Imagine that these charts updated frequently with data from Snowflake that encompassed supply chain data, data from Salesforce, along with sales and market data. Imagine a flexible, efficient, and intuitive interface that lets your business continuously absorb insights from data, and that you can easily pinpoint what sectors are growing in real time.
You don’t need to imagine. With the right combination of predictive analytics and supply chain information, there’s no reason to be caught in “off the charts” territory anymore. You can avail yourself of insights to drive supply chain decisions and meet future demand. You can move directly from insights to engagement and sales activation, leveraging the data in Salesforce with Campaigns and Social Studio.
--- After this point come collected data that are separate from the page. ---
(* ===== verification/Workflow.v ===== *)
(** * The shipped workflow

    [data/workflow.kdl]: its text, which the lines of errors and violations
    are counted in, and the nodes that the KDL library reads from it.  The
    table reader accepts it and the checker finds nothing wrong with it. *)

From S2P Require Import Prelude RustColl RustStr Control Kdl Modelcheck TableReader.
(* ===== verification/Validation.v ===== *)
(** * Forward validation

    [drivers/src/validation/mod.rs]: the commands of a forward validation and
    the decision after a validation round.  A verdict is accepted only when it
    covers every required criterion with evidence and agrees with its own
    results; the route then follows from the round and the blockers. *)

From S2P Require Import Prelude RustColl RustStr Generated Control.

Definition BOUNDARY_ID : string := "validation.verdict.v1".

(** [data/validation.kdl]; the double quote is written as a back quote. *)
Definition VALIDATION_TABLE : string := kdl
"schema `autopilot.validation.v1`
version 1

mode `forward` {
    command_source `plan-forward-criteria` doc=`Commands linked to plan-authored forward criteria.`
    command_source `changed-package-build` doc=`Required changed-package build/typecheck release checks.`
    dedupe by=`command+cwd+env_profile+commit`

    verdict_route round=1 overall=`FORWARD_READY` action=`release`
    verdict_route round=1 overall=`FORWARD_BLOCKED` action=`one-consolidated-recovery-engineer`
    verdict_route round=1 overall=`BLOCKED` action=`one-consolidated-recovery-engineer`
    verdict_route round=2 overall=`FORWARD_READY` action=`release`
    verdict_route round=2 overall=`FORWARD_BLOCKED` action=`tier-2-3-no-merge`
    verdict_route round=2 overall=`BLOCKED` action=`tier-2-3-no-merge`
}

criterion_verdict value=`PASS`
criterion_verdict value=`FAIL`
criterion_verdict value=`BLOCKED`

finding_effect value=`forward-blocking`
finding_effect value=`closure-blocking-forward-safe`
finding_effect value=`advisory`
".

Inductive ForwardRound := One | Two.

Record RequiredCriterion := {
  rq_id : Id;
  rq_covered_paths : list Path;
  rq_semantic_surface_ids : list Id;
  rq_forward_edge_ids : list Id;
}.

Inductive ForwardDecision :=
| Release
| ConsolidatedRecoveryEngineer (blocker_ids : list Id)
| Tier23 (blocker_ids : list Id).

Inductive ValidationError :=
| WrongScope (scope : string)
| MissingForwardVerdict
| UnexpectedClosureVerdict
| DuplicateCriterion (id : Id)
| MissingCriterion (id : Id)
| UnknownCriterion (id : Id)
| MissingEvidence (id : Id)
| MissingCoverage (id : Id)
| CoverageMismatch (id : Id)
| OverallReadyWithBlockers (ids : list Id)
| OverallBlockedWithoutBlocker.

Record CommandSpec := { cs_command : string; cs_cwd : string; cs_env_profile : string; cs_commit : string }.
#[global] Instance CommandSpec_eq_dec : EqDecision CommandSpec.
Proof. solve_decision. Defined.

(** The body of [submit_validation_verdict]; the boundary that wraps it is
    [Boundary]. *)
Definition submit_validation_verdict {R} (verdict : ValidationVerdict) : result R ValidationVerdict := Ok verdict.

(** [for x in l { if seen.insert(x) { out.push(x) } }] *)
Fixpoint first_seen {A} `{EqDecision A} (seen l : list A) : list A :=
  match l with
  | [] => []
  | x :: l' => if decide (x ∈ seen) then first_seen seen l' else x :: first_seen (x :: seen) l'
  end.

Definition select_forward_commands (linked_commands package_checks : list CommandSpec)
  : result ValidationError (list CommandSpec) :=
  if negb (contains (kdl "mode `forward`") VALIDATION_TABLE)
     || negb (contains "verdict_route" VALIDATION_TABLE)
  then Err (WrongScope "validation-table")
  else Ok (first_seen [] (linked_commands ++ package_checks)).

Definition index_result (required : gmap Id RequiredCriterion) (indexed : gmap Id CriterionResult)
    (r : CriterionResult) : result ValidationError (gmap Id CriterionResult) :=
  match required !! cr_criterion_id r with
  | None => Err (UnknownCriterion (cr_criterion_id r))
  | Some _ =>
      match indexed !! cr_criterion_id r with
      | Some _ => Err (DuplicateCriterion (cr_criterion_id r))
      | None => Ok (<[cr_criterion_id r := r]> indexed)
      end
  end.

Definition index_results (results : list CriterionResult) (required : gmap Id RequiredCriterion)
  : result ValidationError (gmap Id CriterionResult) :=
  indexed ← fold_res (index_result required) ∅ results;
  _ ← for_each (λ id, match indexed !! id with
                      | None => Err (MissingCriterion id)
                      | Some _ => Ok tt
                      end) (btree_keys required);
  Ok indexed.

Definition require_result_evidence (r : CriterionResult) : result ValidationError unit :=
  match cr_evidence_refs r with
  | [] => Err (MissingEvidence (cr_criterion_id r))
  | _ => Ok tt
  end.

Definition covers_paths (actual required : list Path) : bool :=
  forallb (λ item, any (λ seen, seen =s item) actual) required.
Definition covers_ids (actual required : list Id) : bool :=
  forallb (λ item, any (λ seen, seen =s item) actual) required.

Definition require_coverage (criterion : RequiredCriterion) (r : CriterionResult)
  : result ValidationError unit :=
  if (cr_covered_paths r =s []) || (cr_semantic_surface_ids r =s [])
  then Err (MissingCoverage (cr_criterion_id r)) else
  if negb (covers_paths (cr_covered_paths r) (rq_covered_paths criterion))
     || negb (covers_ids (cr_semantic_surface_ids r) (rq_semantic_surface_ids criterion))
     || negb (covers_ids (cr_forward_edge_ids r) (rq_forward_edge_ids criterion))
  then Err (CoverageMismatch (cr_criterion_id r)) else Ok tt.

Definition criterion_blocker (results : gmap Id CriterionResult) (blockers : list Id)
    (criterion : RequiredCriterion) : result ValidationError (list Id) :=
  r ← ok_or (results !! rq_id criterion) (MissingCriterion (rq_id criterion));
  _ ← require_result_evidence r;
  _ ← require_coverage criterion r;
  Ok (if cr_verdict r =s CV_PASS then blockers else blockers ++ [rq_id criterion]).

Definition criterion_blockers (required : list RequiredCriterion) (results : gmap Id CriterionResult)
  : result ValidationError (list Id) :=
  fold_res (criterion_blocker results) [] required.

Definition forward_finding_blockers (findings : list Finding) : list Id :=
  filter (λ f, fi_effect f = ForwardBlocking) findings ≫= fi_criterion_ids.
You can save precious resources—from marketing dollars to analysts’ time—while bringing top-selling products to market quickly.
This might sound like additional technology spend, one that comes with risk to a traditional retail brand with an established way of doing business. But it’s actually an opportunity to optimize the tech investments you’ve already made. Stepping up to a more comprehensive analytics strategy lets you to go further with less, and to differentiate yourself from your competition. Incremental improvements to your technology, rather than a total overhaul, can yield a return that’s far beyond incremental. And since retailers are focused on efficiencies (also known as “saving money”), the most strategic brands will invest a little more to enhance their decision-making and responsiveness to trends. These brands will be first to market, the least surprised by changing circumstances, and the most differentiated from their competitors.
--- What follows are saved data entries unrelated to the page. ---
(* ===== verification/StateRoot.v ===== *)
(** * The state root: run identities and reservations

    [drivers/src/state_root/mod.rs]: where runs keep their files, the marker
    that admits one nonterminal run per workstream, and the identifiers of
    repositories and runs.  File operations are programs of requests; SHA-256
    (crate [sha2]) is a parameter. *)

From S2P Require Import Prelude RustStr Paths Os State.

(** [b"autopilot-repo-v1\0"] *)
Definition REPO_SALT : list Z := as_bytes "autopilot-repo-v1" ++ [0].

Inductive StateRootError := ActiveRun | Io | NonUtf8Path.

(** [impl Display] *)
Definition error_text (e : StateRootError) : string :=
  match e with
  | ActiveRun => "active run already reserved"
  | Io => "state root io error"
  | NonUtf8Path => "state root path is not utf8"
  end.

Record StateRoot := { sr_root : path }.
Record RunPaths := { run_dir : path; worktree_dir : path }.
Record RunLease := { marker : path }.

(** [kernel::generated::RunIdentity] *)
Record RunIdentity := { repo_key_ : string; run_id : string; workstream : string }.

Definition map_io (e : io_error) : StateRootError := Io.

Definition from_home (home : path) : StateRoot :=
  {| sr_root := path_join (path_join (path_join (path_join home (components ".pi")) (components "agent"))
                  (components "autopilot")) (components "v2") |}.
Definition from_v2_root (root : path) : StateRoot := {| sr_root := root |}.

Definition private_dir (p : path) : prog StateRootError unit :=
  _ ← create_dir_all map_io p;
  Call (SetMode p 448 (* 0o700 *)) (λ a, Ret (map_err map_io a)).

Definition private_handle (file : nat) : prog StateRootError unit :=
  Call (SetHandleMode file 384 (* 0o600 *)) (λ a, Ret (map_err map_io a)).

Definition lease_dir (self : StateRoot) (identity : RunIdentity) : path :=
  path_join (path_join (path_join (sr_root self) (components "active"))
    (components (repo_key_ identity))) (components (workstream identity)).
Definition lease_marker (self : StateRoot) (identity : RunIdentity) : path :=
  path_join (lease_dir self identity) (components "nonterminal.lock").

Definition reserve (self : StateRoot) (identity : RunIdentity) : prog StateRootError RunLease :=
  _ ← private_dir (lease_dir self identity);
  Call (CreateNew (lease_marker self identity)) (λ a,
    match a with
    | Ok file =>
        _ ← private_handle file;
        _ ← Call (WriteHandle file (run_id identity)) (λ a, Ret (map_err map_io a));
        _ ← Call (SyncHandle file) (λ a, Ret (map_err map_io a));
        Ret (Ok {| marker := lease_marker self identity |})
    | Err error =>
        if io_kind error =s AlreadyExists then Ret (Err ActiveRun) else Ret (Err (map_io error))
    end).

Definition materialize (self : StateRoot) (identity : RunIdentity) : prog StateRootError RunPaths :=
  let run_dir := path_join (path_join (path_join (sr_root self) (components "runs"))
                   (components (repo_key_ identity))) (components (run_id identity)) in
  let worktree_dir := path_join (path_join (path_join (sr_root self) (components "worktrees"))
                        (components (repo_key_ identity))) (components (run_id identity)) in
  _ ← private_dir run_dir;
  _ ← private_dir worktree_dir;
  Ret (Ok {| run_dir := run_dir; worktree_dir := worktree_dir |}).

Definition write_private (self : StateRoot) (relative : path) (bytes : string)
  : prog StateRootError path :=
  let p := path_join (sr_root self) relative in
  up ← Ret (ok_or (parent p) Io);
  _ ← private_dir up;
  file ← Call (OpenTruncate p) (λ a, Ret (map_err map_io a));
  _ ← private_handle file;
  _ ← Call (WriteHandle file bytes) (λ a, Ret (map_err map_io a));
  _ ← Call (SyncHandle file) (λ a, Ret (map_err map_io a));
  Ret (Ok p).

Definition close (lease : RunLease) : prog StateRootError unit :=
  Call (RemoveFile (marker lease)) (λ a, Ret (map_err map_io a)).

(** ** Identifiers *)

(** The while loop of [base32_lower]: a digit for every five pending bits.
    The fuel, the number of pending bits, is never used up. *)
Fixpoint base32_drain (fuel : nat) (buffer bits : Z) (out : list Z) : Z * list Z :=
  match fuel with
  | O => (bits, out)
  | S fuel' =>
      if 5 <=? bits
      then base32_drain fuel' buffer (bits - 5) (out ++ [Z.land (Z.shiftr buffer (bits - 5)) 31])
      else (bits, out)
  end.

(** One byte: [buffer << 8] drops what leaves the [u16]. *)
Definition base32_byte (acc : Z * Z * list Z) (byte : Z) : Z * Z * list Z :=
  let '(buffer, bits, out) := acc in
  let buffer := Z.lor (Z.land (Z.shiftl buffer 8) 65535) byte in
  let '(bits, out) := base32_drain (Z.to_nat (bits + 8)) buffer (bits + 8) out in
  (buffer, bits, out).

(** The indexes into the alphabet. *)
Definition base32_digits (bytes : list Z) : list Z :=
  let '(buffer, bits, out) := fold_left base32_byte bytes (0, 0, []) in
  if 0 <? bits then out ++ [Z.land (Z.land (Z.shiftl buffer (5 - bits)) 65535) 31] else out.

Definition ALPHABET : string := "abcdefghijklmnopqrstuvwxyz234567".
Definition alphabet_char (i : Z) : ascii :=
  default (chr 0) (String.list_ascii_of_string ALPHABET !! Z.to_nat i).
Definition base32_lower (bytes : list Z) : string :=
  String.string_of_list_ascii (map alphabet_char (base32_digits bytes)).

(** [hex]: the character of a nibble. *)
Definition nibble_char (nibble : Z) : ascii :=
  chr (if nibble <? 10 then 48 + nibble else 97 + (nibble - 10)).

(** [matches!(i, 4 | 6 | 8 | 10)] *)
Definition dash_before (i : nat) : bool :=
  match i with 4%nat | 6%nat | 8%nat | 10%nat => true | _ => false end.

Fixpoint hex_uuid_from (i : nat) (bytes : list Z) : list ascii :=
  match bytes with
  | [] => []
  | byte :: bytes' =>
      (if dash_before i then ["-"%char] else []) ++
      [nibble_char (Z.shiftr byte 4); nibble_char (Z.land byte 15)] ++ hex_uuid_from (S i) bytes'
  end.
Definition hex_uuid (bytes : list Z) : string   := String.string_of_list_ascii (hex_uuid_from 0 bytes).

(** [random] has ten bytes. *)
Definition run_id_bytes (millis : Z) (random : list Z) : list Z :=
  let r i := nth i random 0 in
  drop 2 (to_be_bytes millis) ++
  [Z.lor 112 (Z.land (r 0%nat) 15); r 1%nat; Z.lor 128 (Z.land (r 2%nat) 63)] ++
  drop 3 random.
Definition run_id_from_parts (millis : Z) (random : list Z) : string :=
  hex_uuid (run_id_bytes millis random).

(** [now]: milliseconds since the epoch, unless the clock is before it;
    [os_csprng_32]: 32 bytes of [/dev/urandom]. *)
Definition fresh_uuid_v7 (now : option Z) (os_csprng_32 : result StateRootError (list Z))
  : result StateRootError string :=
  millis ← ok_or now Io;
  millis ← ok_or (if millis <=? u64_max then Some millis else None) Io;
  random ← os_csprng_32;
  Ok (run_id_from_parts millis (take 10 random)).
Definition new_run_id := fresh_uuid_v7.

Section Identity.
Variable sha256 : list Z → list Z.

Definition repo_key_from_canonical_bytes (realpath_bytes : list Z) : string :=
  base32_lower (sha256 (REPO_SALT ++ realpath_bytes)).

Definition repo_key (common_dir : path) : prog StateRootError string :=
  real ← canonicalize map_io common_dir;
  Ret (Ok (repo_key_from_canonical_bytes (as_bytes (to_os real)))).

Definition identity_for (common_dir : path) (ws : string) (now : option Z)
    (os_csprng_32 : result StateRootError (list Z)) : prog StateRootError RunIdentity :=
  key ← repo_key common_dir;
  rid ← Ret (new_run_id now os_csprng_32);
  Ret (Ok {| repo_key_ := key; run_id := rid; workstream := ws |}).
End Identity.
Whether it’s this season’s virtual runway collection, a new way to sell and deliver products, retaining your top talent, or introducing new tech platforms, the ability to optimize existing resources isn’t just a best practice, it’s a means of survival. The retail landscape in the last year has changed, probably forever. Take the time to reflect on your readiness for this new normal. You don’t want to be one of the brands that leave up to 73% of data unanalyzed and as useless as an unread copy of Acta Diurna.
If you’re ready for a conversation about your future—and the strategic tools our team can bring to help you transform your operations and get you back to thriving and growing—let’s talk.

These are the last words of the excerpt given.